In conclusion, the proposed system presents a highly adaptable, resilient, and scalable framework capable of addressing the operational requirements of next-generation public safety infrastructure. Its demonstrated performance under diverse scenarios and its robustness in constrained environments position it as a strong candidate for real-world deployment in both urban and industrial contexts.

Conclusion

This study presents the design, implementation, and evaluation of a scalable IoT-based emergency response system that leverages edge computing, containerized microservices, and secure cloud integration to deliver low-latency, high-accuracy alerting across diverse emergency scenarios. Experimental results from controlled simulations demonstrate that the proposed system consistently achieves superior performance when benchmarked against seven state-of-the-art solutions. Specifically, it delivers sub-450 ms alert latency, over 95% detection accuracy, and supports more than 12,000 concurrent device connections while maintaining 99.1% alert delivery success and 99.8% system uptime. Comparative analyses underscore the system’s advantages in responsiveness, scalability, and fault tolerance, particularly in scenarios where centralized architectures fall short due to high network overhead or single points of failure. The multi-channel alert dissemination mechanism further enhances its utility in real-world deployments by enabling rapid and location-aware stakeholder engagement. Despite these promising outcomes, the current prototype has limitations related to edge device power consumption, sensor calibration drift, and reliance on stable connectivity for full cloud synchronization.
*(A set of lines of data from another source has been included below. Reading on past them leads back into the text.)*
Lemma polling_keeps_circuit_open_witness :
  let q := Nat.iter 5 (λ q, record_failure q "castsByFid" 0) init in
  failureThreshold <= default 0 (failures q !! "castsByFid")
  ∧ spaced (default 0 (lastFailureTime q !! "castsByFid")) [20000; 40000; 60000; 80000]
  ∧ Forall (λ admitted, admitted = false) (poll q "castsByFid" [20000; 40000; 60000; 80000]).
Proof.
  intros q.
  assert (H1 : failureThreshold <= default 0 (failures q !! "castsByFid"))
    by (vm_compute; discriminate).
  assert (H2 : spaced (default 0 (lastFailureTime q !! "castsByFid"))
                 [20000; 40000; 60000; 80000])
    by (vm_compute; repeat split).
  split; [exact H1|]. split; [exact H2|].
  exact (polling_keeps_circuit_open q "castsByFid" [20000; 40000; 60000; 80000] H1 H2).
Defined.

Lemma endpoints_independent_witness :
  let q := Nat.iter 5 (λ q, record_failure q "castsByFid" 0) init in
  "castsByFid" ≠ "userDataByFid"
  ∧ (start q "castsByFid" 1000).1 = false
  ∧ (start (start q "castsByFid" 1000).2 "userDataByFid" 2000).1
    = (start q "userDataByFid" 2000).1.
Proof.
  intros q.
  assert (Hne : "castsByFid" ≠ "userDataByFid") by discriminate.
  split; [exact Hne|]. split; [reflexivity|].
  exact (proj1 (endpoints_independent q "castsByFid" "userDataByFid" 1000 2000 Hne)).
Defined.

End MoreRequestQueueProofs.

(** ** CacheManager: what every sequence of calls keeps *)

Module CacheRunsProofs.
Import Config CacheManager CacheRuns.
#[local] Arguments total : simpl never.

Section runs_proofs.
Context {V : Type}.
Variable jsonLength : V -> Z.
Variable generateETag : V -> string.
Hypothesis jsonLength_nonneg : ∀ d, 0 <= jsonLength d.

Implicit Types (m : list (string * entry V)) (c : t V) (e : entry V).

Lemma total_cons k e m :
  total jsonLength ((k, e) :: m) = jsonLength (data e) + total jsonLength m.
Proof. done. Qed.

Lemma total_nonneg m : 0 <= total jsonLength m.
Proof using jsonLength_nonneg.
  induction m as [|[k e] m IH]; [done|]. rewrite total_cons.
  specialize (jsonLength_nonneg (data e)). lia.
Qed.








End runs_proofs.

Section overwrite.
Context {V : Type}.
Variable jsonLength : V -> Z.
Variable generateETag : V -> string.

Lemma total_replace k (e old : entry V) m :
  map_get k m = Some old ->
  length (map_set k e m) = length m
  ∧ total jsonLength (map_set k e m)
    = total jsonLength m - jsonLength (data old) + jsonLength (data e).
Proof.
  induction m as [|[k' e'] m IH]; [done|]. cbn [map_get map_set].
  destruct (decide (k = k')) as [->|Hne].
  - intros [= ->]. unfold total. cbn. split; [done|lia].
  - intros Hg. destruct (IH Hg) as [Hl Ht]. unfold total in *. cbn.
    rewrite Hl, Ht. split; [done|lia].
Qed.

(** X13. Writing a key that is already present, with no eviction, replaces
    the entry and adds the new length to [size] without taking off the
    old one: the counter moves away from the content by the length of the
    payload replaced. *)
Theorem overwrite_adds_to_counter (c : t V) key d ttl now old :
  map_get key (cache c) = Some old ->
  must_evict c (jsonLength d) = false ->
  let c' := set jsonLength generateETag c key d ttl now in
  length (cache c') = length (cache c)
  ∧ size c' = size c + jsonLength d
  ∧ size c' - total jsonLength (cache c')
    = size c - total jsonLength (cache c) + jsonLength (data old).
Proof.
  intros Hold Hm c'. subst c'. unfold set.
  assert (evict jsonLength (length (cache c)) (jsonLength d) c = c) as ->.
  { destruct (length (cache c)); cbn [evict]; [done|]. by rewrite Hm. }
  cbn. destruct (total_replace key (Entry d now (generateETag d)) old (cache c) Hold)
    as [Hl Ht].
  rewrite Hl, Ht. cbn. split; [done|]. split; [done|lia].
Qed.

End overwrite.


Lemma overwrite_adds_to_counter_witness :
  let c := set Z.abs (λ _, "") empty "a" 5 60000 0 in
  let c' := set Z.abs (λ _, "") c "a" 7 60000 10 in
  map_get "a" (cache c) = Some (Entry 5 0 "")
  ∧ must_evict c (Z.abs 7) = false
  ∧ length (cache c') = 1%nat ∧ size c' = 12
  ∧ size c' - total Z.abs (cache c') = size c - total Z.abs (cache c) + 5.
Proof.
  intros c c'.
  destruct (overwrite_adds_to_counter Z.abs (λ _, "") c "a" 7 60000 10 (Entry 5 0 ""))
    as (Hl & Hs & Hd); [reflexivity|reflexivity|].
  split; [reflexivity|]. split; [reflexivity|]. split; [exact Hl|].
  split; [exact Hs|exact Hd].
Defined.

End CacheRunsProofs.

(** ** BatchProcessor: items and settlements *)

Module SettlementProofs.
Import BatchProcessor Settlement.
Section settlement_proofs.
Context {T : Type}.
Implicit Types (s : t T) (a : action T) (o : outcome T).
#[local] Open Scope nat_scope.

Lemma process_accounting s :
  processed (process s) ++ items (queue (process s)) = processed s ++ items (queue s).
Proof.
  unfold process. destruct (_ || _); [done|]. cbn. by rewrite app_nil_r.
Qed.

Lemma settle_accounting s p o :
  processed (settle s p o) = processed s ∧ queue (settle s p o) = queue s
  ∧ invoked (settle s p o) = invoked s.
Proof. unfold settle. by destruct (promises s !! p) as [[?|]|]. Qed.

Lemma process_invoked s : invoked (process s) = invoked s.
Proof. unfold process. by destruct (_ || _). Qed.

Lemma step_accounting s a :
  processed s ++ items (queue s) = invoked s ->
  processed (step s a) ++ items (queue (step s a)) = invoked (step s a).
Proof.
  intros H. destruct a as [k| |p o| |p o|]; cbn [step].
  - unfold add. destruct (bool_decide _); cbn.
    + by rewrite process_accounting, process_invoked.
    + unfold items in *. rewrite fmap_app, app_assoc, H. done.
  - unfold resume. destruct (blocked s); [done|]. cbn.
    unfold items in *. rewrite fmap_app, app_assoc, H. done.
  - by destruct (settle_accounting s p o) as (-> & -> & ->).
  - by rewrite process_accounting, process_invoked.
  - by destruct (settle_accounting s p o) as (-> & -> & ->).
  - done.
Qed.

(** X14. In every run of the batch processor the producers called are,
    in order, the items handed to [processSingleItem] followed by the
    items still queued: each request whose producer ran is also processed
    as an item once its batch is taken. *)
Theorem batch_items_accounted (acts : list (action T)) :
  let s := run init acts in
  processed s ++ items (queue s) = invoked s.
Proof.
  unfold run. induction acts as [|a acts IH] using rev_ind; [done|].
  rewrite foldl_app. cbn [foldl]. by apply step_accounting.
Qed.

Lemma step_other s a p x :
  promises s !! p = Some x ->
  settlement_for p a = None ∨ is_Some x ->
  promises (step s a) !! p = Some x.
Proof.
  intros Hp Hs.
  assert (Hsettle : ∀ p' o, (p' ≠ p ∨ is_Some x) -> promises (settle s p' o) !! p = Some x).
  { intros p' o Hc. unfold settle. destruct (promises s !! p') as [[?|]|] eqn:Hp'; [done| |done].
    cbn. destruct Hc as [Hne|[y ->]].
    - by rewrite list_lookup_insert_ne.
    - destruct (decide (p' = p)) as [->|Hne]; [congruence|].
      by rewrite list_lookup_insert_ne. }
  assert (Hbody : ∀ s' k, promises s' !! p = Some x -> promises (add_body s' k) !! p = Some x).
  { intros s' k H. unfold add_body. cbn. rewrite lookup_app_l; [done|].
    by apply lookup_lt_Some in H. }
  assert (Hproc : promises (process s) = promises s).
  { unfold process. by destruct (_ || _). }
  destruct a as [k| |p' o| |p' o|]; cbn [step].
  - unfold add. destruct (bool_decide _); [cbn; by rewrite Hproc|by apply Hbody].
  - unfold resume. destruct (blocked s); [done|]. by apply Hbody.
  - apply Hsettle. destruct Hs as [Hs|Hs]; [|by right]. left.
    cbn in Hs. by case_bool_decide.
  - by rewrite Hproc.
  - apply Hsettle. destruct Hs as [Hs|Hs]; [|by right]. left.
    cbn in Hs. by case_bool_decide.
  - done.
Qed.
Addressing these challenges will be the focus of future work, which includes optimizing hardware for energy efficiency, integrating the system with existing smart city infrastructures, and deploying AI-driven predictive analytics for early event forecasting and risk mitigation. In conclusion, the proposed system delivers a compelling and empirically validated framework for real-time public safety management. Its demonstrated performance, combined with its modular and scalable architecture, makes it a viable candidate for deployment in urban centers, industrial zones, and resource-constrained rural areas alike.